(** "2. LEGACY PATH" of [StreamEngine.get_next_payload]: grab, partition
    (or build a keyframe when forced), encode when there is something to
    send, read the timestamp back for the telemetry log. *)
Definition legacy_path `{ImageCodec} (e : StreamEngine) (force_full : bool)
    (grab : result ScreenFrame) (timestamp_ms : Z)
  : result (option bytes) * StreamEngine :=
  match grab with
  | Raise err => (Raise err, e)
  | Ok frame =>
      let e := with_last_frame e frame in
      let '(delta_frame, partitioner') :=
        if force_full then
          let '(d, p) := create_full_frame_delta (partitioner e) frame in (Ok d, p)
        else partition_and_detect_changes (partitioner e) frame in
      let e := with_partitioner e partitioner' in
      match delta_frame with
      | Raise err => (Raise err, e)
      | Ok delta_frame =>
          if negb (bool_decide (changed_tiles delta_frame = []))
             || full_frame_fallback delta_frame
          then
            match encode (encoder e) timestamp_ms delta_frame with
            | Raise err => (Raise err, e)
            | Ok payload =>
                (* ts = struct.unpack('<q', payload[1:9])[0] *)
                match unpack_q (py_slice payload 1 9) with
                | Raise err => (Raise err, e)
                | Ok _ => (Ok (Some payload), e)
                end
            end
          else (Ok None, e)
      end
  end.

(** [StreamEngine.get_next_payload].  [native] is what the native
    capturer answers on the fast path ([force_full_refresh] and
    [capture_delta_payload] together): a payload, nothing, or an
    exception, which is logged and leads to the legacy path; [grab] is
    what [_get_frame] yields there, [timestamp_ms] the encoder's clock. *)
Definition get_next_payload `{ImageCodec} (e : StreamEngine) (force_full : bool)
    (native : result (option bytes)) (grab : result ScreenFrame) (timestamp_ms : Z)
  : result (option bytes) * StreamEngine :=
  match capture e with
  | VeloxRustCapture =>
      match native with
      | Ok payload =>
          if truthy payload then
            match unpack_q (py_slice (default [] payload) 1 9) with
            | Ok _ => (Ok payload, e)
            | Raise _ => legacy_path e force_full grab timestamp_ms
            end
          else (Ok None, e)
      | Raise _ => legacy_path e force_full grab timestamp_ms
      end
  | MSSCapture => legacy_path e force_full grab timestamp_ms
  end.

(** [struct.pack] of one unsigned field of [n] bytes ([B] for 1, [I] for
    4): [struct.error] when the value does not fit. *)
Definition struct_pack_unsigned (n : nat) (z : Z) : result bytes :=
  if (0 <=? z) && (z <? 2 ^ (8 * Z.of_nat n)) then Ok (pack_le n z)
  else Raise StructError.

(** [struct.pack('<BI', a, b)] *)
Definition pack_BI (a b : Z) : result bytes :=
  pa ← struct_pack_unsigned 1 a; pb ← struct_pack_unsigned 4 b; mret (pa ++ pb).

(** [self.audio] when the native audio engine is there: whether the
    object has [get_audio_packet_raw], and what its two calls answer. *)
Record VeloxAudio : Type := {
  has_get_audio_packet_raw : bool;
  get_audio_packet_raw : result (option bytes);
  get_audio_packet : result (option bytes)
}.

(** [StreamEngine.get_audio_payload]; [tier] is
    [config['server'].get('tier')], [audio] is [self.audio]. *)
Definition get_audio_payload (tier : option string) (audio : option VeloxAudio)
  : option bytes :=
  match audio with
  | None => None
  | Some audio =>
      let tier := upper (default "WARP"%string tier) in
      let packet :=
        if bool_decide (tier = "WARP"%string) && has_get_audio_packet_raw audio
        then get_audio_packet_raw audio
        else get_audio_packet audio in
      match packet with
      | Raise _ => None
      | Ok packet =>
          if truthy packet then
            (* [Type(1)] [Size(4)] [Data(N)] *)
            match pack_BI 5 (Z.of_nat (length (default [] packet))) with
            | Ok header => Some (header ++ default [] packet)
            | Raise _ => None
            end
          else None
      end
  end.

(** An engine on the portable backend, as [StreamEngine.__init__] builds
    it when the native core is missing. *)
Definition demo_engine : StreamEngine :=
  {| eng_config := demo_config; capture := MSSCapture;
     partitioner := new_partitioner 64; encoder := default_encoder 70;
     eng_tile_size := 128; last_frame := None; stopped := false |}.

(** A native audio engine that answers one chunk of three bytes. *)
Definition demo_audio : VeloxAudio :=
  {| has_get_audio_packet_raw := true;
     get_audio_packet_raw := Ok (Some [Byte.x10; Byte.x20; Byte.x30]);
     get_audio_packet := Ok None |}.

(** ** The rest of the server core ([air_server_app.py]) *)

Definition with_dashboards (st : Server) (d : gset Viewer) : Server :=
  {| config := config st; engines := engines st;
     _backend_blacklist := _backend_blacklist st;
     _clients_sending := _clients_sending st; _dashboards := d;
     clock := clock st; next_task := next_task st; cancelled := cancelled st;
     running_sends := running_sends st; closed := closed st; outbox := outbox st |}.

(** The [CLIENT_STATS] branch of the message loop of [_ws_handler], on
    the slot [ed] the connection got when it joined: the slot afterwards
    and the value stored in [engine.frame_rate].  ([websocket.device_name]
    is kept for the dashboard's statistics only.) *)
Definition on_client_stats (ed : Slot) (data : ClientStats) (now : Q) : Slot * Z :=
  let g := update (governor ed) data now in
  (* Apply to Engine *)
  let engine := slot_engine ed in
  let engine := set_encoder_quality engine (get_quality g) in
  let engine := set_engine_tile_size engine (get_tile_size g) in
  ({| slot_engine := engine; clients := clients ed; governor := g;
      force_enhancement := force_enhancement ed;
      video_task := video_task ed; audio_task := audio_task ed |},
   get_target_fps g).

...

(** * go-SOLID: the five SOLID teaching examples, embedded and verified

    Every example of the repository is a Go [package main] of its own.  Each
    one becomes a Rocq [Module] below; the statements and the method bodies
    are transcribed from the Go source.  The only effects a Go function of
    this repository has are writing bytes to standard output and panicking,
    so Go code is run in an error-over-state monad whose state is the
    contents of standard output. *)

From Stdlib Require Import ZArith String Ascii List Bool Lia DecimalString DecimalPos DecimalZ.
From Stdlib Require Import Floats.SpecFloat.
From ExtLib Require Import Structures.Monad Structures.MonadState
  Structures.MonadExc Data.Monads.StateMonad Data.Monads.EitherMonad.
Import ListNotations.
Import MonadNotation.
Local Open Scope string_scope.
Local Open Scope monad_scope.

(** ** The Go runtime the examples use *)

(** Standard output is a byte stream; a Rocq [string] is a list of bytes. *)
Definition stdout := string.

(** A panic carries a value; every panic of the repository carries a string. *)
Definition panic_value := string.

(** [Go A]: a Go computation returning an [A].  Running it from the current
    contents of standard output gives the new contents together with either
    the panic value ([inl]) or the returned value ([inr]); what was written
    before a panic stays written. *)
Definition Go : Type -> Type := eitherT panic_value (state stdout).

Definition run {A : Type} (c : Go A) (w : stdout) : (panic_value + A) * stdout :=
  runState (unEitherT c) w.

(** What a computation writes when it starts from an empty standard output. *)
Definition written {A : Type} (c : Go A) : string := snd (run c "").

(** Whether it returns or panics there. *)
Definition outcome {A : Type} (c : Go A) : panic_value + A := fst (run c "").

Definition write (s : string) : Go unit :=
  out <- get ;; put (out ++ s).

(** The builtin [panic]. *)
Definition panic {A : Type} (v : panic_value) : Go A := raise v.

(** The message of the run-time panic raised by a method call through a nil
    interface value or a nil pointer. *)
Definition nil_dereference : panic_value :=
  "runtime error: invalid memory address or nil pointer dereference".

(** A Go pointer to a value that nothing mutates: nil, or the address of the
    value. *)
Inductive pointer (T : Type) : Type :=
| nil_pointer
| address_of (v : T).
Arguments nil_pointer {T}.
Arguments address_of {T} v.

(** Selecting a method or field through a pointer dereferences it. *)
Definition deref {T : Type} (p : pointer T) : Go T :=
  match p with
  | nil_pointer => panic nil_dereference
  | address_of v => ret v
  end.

==

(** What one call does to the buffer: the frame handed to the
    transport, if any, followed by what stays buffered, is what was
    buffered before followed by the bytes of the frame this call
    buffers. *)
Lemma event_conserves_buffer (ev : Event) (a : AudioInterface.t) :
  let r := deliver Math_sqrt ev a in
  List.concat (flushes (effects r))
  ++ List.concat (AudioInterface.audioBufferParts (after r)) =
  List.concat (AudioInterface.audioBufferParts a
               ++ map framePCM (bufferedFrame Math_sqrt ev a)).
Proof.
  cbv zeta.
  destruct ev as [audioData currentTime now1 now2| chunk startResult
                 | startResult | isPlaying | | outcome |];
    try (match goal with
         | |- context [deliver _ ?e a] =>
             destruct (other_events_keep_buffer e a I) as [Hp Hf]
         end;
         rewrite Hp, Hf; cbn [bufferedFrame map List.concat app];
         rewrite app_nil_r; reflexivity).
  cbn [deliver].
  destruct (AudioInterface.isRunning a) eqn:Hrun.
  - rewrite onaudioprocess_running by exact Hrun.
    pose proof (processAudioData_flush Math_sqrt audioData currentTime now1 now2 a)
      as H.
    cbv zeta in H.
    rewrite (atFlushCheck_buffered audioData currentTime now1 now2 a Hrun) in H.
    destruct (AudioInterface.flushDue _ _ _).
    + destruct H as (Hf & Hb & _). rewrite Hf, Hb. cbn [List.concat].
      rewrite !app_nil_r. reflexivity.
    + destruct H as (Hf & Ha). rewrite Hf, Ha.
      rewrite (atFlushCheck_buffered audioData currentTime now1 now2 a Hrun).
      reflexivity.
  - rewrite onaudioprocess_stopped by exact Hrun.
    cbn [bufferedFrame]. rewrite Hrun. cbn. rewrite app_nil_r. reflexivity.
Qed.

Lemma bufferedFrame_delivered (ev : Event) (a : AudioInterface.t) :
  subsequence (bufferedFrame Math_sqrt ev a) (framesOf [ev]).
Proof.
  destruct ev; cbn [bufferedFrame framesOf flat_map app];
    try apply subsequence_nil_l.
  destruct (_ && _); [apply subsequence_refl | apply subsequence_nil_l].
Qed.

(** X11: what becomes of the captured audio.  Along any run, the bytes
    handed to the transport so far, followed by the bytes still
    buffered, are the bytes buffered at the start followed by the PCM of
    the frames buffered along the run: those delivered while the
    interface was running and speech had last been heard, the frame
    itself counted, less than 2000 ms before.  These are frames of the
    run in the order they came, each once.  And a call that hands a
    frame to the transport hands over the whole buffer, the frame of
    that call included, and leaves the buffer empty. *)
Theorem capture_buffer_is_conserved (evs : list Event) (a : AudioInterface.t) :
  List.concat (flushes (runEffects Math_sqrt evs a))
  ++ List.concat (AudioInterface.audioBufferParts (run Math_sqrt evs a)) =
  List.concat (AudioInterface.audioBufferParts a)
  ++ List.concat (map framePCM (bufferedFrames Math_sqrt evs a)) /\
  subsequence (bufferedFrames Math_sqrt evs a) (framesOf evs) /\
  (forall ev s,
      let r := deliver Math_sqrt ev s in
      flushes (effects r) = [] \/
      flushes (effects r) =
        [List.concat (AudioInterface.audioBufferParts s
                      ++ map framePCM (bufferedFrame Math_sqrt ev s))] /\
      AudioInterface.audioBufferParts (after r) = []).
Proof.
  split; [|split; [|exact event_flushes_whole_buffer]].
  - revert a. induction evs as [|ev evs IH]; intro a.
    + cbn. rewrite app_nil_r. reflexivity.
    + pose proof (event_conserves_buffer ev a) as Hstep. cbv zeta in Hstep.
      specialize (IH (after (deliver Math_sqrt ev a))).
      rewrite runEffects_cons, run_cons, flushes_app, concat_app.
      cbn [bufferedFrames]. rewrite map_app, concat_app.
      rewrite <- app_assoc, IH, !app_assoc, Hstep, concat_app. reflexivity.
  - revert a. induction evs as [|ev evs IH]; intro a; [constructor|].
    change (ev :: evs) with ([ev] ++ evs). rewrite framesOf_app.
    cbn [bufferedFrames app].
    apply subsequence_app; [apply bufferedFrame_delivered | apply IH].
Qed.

YOUR ASSIGNMENT =>
Repeat, character for character, the lines of the material above from the line with "[StreamEngine.get_next_payload]: grab, partition" through the line with "match grab with".

ANSWER TO THIS PROBLEM =>
(** "2. LEGACY PATH" of [StreamEngine.get_next_payload]: grab, partition
    (or build a keyframe when forced), encode when there is something to
    send, read the timestamp back for the telemetry log. *)
Definition legacy_path `{ImageCodec} (e : StreamEngine) (force_full : bool)
    (grab : result ScreenFrame) (timestamp_ms : Z)
  : result (option bytes) * StreamEngine :=
  match grab with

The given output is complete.